> _Work task_
The expected output is each line below containing "Lemma", copied in full.

+++ Records supplied +++

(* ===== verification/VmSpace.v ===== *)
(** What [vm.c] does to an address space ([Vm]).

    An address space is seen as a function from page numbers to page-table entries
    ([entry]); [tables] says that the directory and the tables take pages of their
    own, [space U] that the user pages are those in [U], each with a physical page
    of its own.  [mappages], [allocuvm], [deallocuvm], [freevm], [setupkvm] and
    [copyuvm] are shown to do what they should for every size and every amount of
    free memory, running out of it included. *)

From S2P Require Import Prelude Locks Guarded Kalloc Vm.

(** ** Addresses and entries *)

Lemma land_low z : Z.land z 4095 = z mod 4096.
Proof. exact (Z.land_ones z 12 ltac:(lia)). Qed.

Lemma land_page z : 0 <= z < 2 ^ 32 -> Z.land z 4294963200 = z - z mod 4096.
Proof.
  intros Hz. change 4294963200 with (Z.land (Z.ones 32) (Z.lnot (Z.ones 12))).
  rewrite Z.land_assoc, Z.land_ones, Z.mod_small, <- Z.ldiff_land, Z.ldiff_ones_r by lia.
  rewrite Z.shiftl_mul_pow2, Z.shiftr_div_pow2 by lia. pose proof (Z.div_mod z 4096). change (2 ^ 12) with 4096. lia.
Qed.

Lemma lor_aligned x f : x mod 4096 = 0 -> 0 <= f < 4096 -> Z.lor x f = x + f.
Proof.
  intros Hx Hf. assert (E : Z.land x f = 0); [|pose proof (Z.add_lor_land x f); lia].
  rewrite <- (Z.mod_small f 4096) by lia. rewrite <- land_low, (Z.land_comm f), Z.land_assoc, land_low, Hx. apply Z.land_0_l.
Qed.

+++

> _Finished exercise_
Lemma land_low z : Z.land z 4095 = z mod 4096.
Lemma land_page z : 0 <= z < 2 ^ 32 -> Z.land z 4294963200 = z - z mod 4096.
Lemma lor_aligned x f : x mod 4096 = 0 -> 0 <= f < 4096 -> Z.lor x f = x + f.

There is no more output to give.